[Saved entries]
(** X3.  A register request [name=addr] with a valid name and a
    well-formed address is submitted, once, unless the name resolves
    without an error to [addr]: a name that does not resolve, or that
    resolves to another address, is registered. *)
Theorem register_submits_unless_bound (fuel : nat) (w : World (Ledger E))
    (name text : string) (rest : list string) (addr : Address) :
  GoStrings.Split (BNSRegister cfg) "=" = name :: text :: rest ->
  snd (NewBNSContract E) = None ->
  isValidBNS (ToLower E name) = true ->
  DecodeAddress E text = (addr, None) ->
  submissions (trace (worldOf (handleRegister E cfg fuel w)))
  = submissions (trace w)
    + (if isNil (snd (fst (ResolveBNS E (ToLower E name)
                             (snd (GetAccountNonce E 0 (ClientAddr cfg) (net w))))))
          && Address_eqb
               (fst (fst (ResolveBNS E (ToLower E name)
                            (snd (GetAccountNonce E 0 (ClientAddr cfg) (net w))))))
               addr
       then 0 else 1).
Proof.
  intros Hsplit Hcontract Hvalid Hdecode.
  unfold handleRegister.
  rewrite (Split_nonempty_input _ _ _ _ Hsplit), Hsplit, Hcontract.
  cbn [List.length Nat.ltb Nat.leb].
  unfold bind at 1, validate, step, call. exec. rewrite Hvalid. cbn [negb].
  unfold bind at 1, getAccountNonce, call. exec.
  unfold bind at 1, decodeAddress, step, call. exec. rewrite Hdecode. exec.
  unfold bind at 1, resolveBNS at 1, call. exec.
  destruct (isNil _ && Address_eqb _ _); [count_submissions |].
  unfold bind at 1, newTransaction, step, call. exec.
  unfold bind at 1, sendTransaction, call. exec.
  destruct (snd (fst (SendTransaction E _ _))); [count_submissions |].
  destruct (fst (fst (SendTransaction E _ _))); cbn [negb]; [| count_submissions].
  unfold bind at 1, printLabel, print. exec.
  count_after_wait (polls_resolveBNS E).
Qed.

==

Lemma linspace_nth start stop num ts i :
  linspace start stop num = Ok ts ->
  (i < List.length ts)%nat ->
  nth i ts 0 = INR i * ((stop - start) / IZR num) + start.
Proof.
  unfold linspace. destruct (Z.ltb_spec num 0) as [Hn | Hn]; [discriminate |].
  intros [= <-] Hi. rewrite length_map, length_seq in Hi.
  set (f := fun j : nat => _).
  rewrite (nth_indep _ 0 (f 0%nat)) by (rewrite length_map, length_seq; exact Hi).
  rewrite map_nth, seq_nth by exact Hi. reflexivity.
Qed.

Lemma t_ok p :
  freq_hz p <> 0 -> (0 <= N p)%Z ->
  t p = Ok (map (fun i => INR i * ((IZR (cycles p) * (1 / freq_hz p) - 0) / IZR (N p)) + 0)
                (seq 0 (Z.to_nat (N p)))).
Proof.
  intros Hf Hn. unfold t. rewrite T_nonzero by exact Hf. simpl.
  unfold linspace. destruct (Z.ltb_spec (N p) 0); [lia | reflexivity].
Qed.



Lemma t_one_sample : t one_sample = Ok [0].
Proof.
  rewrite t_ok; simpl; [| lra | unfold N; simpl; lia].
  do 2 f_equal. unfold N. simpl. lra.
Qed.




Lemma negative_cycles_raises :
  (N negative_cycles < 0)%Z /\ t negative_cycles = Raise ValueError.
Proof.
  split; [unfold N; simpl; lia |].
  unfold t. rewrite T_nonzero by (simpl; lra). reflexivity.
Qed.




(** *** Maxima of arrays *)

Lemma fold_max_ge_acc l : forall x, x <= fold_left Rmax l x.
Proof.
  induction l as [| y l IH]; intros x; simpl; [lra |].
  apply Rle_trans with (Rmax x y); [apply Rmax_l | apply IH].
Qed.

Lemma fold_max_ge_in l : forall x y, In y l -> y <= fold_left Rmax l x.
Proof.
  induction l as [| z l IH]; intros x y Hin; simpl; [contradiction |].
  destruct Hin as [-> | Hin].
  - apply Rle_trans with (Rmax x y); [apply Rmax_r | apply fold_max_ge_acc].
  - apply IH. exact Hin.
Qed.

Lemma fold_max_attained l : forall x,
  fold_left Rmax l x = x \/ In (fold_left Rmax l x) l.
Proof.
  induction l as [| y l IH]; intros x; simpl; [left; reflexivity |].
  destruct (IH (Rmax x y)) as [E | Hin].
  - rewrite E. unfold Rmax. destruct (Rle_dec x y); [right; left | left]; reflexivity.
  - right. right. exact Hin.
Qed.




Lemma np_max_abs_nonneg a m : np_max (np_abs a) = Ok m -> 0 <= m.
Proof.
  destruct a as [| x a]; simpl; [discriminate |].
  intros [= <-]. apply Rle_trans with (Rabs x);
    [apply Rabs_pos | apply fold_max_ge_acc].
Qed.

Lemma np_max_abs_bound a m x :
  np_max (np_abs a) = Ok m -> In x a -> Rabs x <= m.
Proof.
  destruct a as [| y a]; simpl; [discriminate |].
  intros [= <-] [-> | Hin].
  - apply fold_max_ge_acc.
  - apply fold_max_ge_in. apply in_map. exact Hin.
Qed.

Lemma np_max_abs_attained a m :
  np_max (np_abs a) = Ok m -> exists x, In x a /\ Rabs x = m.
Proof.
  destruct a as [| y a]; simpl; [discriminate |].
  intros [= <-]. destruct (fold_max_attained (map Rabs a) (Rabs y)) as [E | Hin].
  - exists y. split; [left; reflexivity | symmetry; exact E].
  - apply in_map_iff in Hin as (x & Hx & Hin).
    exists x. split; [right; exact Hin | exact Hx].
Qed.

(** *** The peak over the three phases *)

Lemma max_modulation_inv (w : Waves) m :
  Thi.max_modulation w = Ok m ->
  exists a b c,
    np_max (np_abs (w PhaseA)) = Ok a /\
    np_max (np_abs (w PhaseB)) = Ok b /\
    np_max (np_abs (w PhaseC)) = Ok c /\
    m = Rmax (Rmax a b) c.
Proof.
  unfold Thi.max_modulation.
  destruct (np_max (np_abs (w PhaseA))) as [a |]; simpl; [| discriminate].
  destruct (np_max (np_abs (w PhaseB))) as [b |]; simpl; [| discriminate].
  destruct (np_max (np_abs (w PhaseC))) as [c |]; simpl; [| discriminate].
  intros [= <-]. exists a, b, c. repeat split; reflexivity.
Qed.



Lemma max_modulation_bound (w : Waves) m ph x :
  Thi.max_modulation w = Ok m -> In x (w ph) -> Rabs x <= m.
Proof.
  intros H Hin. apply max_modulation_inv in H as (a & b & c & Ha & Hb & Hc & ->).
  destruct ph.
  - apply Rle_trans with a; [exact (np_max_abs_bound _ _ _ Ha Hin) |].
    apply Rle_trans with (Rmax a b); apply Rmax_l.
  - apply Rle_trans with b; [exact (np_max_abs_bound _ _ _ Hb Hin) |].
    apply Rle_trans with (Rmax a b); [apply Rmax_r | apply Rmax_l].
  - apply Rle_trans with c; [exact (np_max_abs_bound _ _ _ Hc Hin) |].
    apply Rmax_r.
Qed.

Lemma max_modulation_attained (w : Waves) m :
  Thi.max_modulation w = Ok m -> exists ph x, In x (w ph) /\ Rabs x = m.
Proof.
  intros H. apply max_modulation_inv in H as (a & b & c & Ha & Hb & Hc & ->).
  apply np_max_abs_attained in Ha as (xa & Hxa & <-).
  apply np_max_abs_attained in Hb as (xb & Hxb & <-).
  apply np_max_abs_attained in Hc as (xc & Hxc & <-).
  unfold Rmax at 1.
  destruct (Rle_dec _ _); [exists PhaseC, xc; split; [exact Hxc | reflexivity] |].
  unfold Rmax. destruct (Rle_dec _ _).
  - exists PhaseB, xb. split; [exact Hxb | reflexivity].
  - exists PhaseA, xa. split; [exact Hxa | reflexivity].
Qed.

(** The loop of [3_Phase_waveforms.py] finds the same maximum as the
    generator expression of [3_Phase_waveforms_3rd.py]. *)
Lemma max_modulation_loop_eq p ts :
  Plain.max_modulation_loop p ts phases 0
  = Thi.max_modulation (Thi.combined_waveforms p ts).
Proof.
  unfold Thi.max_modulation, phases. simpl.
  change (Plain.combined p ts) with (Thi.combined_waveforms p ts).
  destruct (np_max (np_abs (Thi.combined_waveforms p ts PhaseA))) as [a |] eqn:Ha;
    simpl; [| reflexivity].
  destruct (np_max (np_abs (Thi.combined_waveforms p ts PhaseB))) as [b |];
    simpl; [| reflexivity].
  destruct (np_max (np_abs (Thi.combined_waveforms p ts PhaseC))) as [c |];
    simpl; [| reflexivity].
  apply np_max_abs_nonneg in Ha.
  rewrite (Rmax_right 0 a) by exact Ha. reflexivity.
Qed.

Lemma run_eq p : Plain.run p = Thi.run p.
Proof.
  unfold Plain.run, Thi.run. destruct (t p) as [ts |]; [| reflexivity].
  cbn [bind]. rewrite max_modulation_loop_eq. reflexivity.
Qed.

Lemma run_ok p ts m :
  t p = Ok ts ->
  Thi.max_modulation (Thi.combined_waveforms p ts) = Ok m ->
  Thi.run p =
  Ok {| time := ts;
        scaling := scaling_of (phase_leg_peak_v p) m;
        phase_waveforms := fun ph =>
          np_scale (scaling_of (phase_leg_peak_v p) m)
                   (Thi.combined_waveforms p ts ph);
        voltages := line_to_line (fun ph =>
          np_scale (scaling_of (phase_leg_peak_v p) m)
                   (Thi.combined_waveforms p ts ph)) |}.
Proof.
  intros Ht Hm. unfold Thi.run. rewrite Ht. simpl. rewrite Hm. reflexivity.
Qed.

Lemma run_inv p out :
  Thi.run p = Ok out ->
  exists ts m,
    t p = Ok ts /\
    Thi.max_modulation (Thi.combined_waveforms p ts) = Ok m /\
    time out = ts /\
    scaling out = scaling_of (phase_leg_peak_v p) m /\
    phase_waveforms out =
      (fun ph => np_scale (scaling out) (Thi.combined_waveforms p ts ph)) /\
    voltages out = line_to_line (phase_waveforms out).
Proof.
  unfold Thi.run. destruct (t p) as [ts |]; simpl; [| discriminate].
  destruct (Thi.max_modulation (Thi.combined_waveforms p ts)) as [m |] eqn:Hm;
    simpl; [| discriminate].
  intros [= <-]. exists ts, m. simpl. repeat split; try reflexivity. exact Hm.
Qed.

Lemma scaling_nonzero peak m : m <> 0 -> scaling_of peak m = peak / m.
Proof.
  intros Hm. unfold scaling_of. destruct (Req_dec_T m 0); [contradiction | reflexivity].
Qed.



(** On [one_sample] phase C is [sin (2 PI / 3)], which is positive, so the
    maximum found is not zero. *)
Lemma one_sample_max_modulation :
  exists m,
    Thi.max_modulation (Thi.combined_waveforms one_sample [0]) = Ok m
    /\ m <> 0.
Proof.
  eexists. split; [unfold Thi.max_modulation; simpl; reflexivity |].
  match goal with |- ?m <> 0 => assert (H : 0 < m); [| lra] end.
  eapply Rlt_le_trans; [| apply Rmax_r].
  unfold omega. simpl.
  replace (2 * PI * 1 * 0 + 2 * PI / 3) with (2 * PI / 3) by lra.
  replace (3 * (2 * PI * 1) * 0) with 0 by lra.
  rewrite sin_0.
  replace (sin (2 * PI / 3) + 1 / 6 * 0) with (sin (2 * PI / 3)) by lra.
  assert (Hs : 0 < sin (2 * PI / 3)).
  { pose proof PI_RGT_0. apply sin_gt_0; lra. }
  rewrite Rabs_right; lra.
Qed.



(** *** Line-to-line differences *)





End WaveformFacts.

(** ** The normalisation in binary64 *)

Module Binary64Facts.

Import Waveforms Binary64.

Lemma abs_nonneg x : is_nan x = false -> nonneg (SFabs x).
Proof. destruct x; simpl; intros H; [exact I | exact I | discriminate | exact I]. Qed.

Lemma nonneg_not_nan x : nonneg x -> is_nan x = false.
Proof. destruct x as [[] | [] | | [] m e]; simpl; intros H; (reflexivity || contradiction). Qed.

* * *

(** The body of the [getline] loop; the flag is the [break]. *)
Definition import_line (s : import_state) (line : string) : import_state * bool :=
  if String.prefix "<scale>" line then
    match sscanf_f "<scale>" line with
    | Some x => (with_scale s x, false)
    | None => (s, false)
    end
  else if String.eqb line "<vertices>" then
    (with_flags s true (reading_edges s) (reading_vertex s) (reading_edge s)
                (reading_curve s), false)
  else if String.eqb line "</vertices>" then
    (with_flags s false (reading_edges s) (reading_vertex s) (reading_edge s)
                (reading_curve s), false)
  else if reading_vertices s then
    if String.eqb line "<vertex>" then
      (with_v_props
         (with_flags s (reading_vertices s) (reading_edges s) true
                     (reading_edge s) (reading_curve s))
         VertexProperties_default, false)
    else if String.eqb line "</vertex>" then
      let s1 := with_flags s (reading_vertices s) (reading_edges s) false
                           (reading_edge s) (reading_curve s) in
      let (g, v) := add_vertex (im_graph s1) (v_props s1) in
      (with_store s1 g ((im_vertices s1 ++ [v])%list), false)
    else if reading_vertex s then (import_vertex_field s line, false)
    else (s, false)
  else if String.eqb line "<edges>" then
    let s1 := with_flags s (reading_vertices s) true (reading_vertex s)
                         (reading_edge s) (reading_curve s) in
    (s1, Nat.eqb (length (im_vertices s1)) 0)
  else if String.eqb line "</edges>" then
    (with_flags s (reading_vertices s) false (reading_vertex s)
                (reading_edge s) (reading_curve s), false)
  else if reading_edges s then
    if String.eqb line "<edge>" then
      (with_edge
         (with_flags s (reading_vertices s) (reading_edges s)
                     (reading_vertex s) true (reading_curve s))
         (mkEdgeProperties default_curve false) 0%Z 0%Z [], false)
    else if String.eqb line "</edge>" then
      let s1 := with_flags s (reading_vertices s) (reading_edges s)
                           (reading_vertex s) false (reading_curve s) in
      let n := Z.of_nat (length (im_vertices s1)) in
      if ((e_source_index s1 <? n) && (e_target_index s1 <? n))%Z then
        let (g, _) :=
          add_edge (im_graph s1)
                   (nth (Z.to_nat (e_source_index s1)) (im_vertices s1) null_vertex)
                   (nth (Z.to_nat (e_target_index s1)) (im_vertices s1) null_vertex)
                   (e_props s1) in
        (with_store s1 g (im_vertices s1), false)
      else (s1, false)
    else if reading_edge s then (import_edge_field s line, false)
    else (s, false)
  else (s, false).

# What the task asks:
Reproduce exactly the entries above, limited to the lines from the one with "rewrite Rabs_right; lra." through the one with "Proof. destruct x as", both included.

# Written reply:
  rewrite Rabs_right; lra.
Qed.



(** *** Line-to-line differences *)





End WaveformFacts.

(** ** The normalisation in binary64 *)

Module Binary64Facts.

Import Waveforms Binary64.

Lemma abs_nonneg x : is_nan x = false -> nonneg (SFabs x).
Proof. destruct x; simpl; intros H; [exact I | exact I | discriminate | exact I]. Qed.

Lemma nonneg_not_nan x : nonneg x -> is_nan x = false.
Proof. destruct x as [[] | [] | | [] m e]; simpl; intros H; (reflexivity || contradiction). Qed.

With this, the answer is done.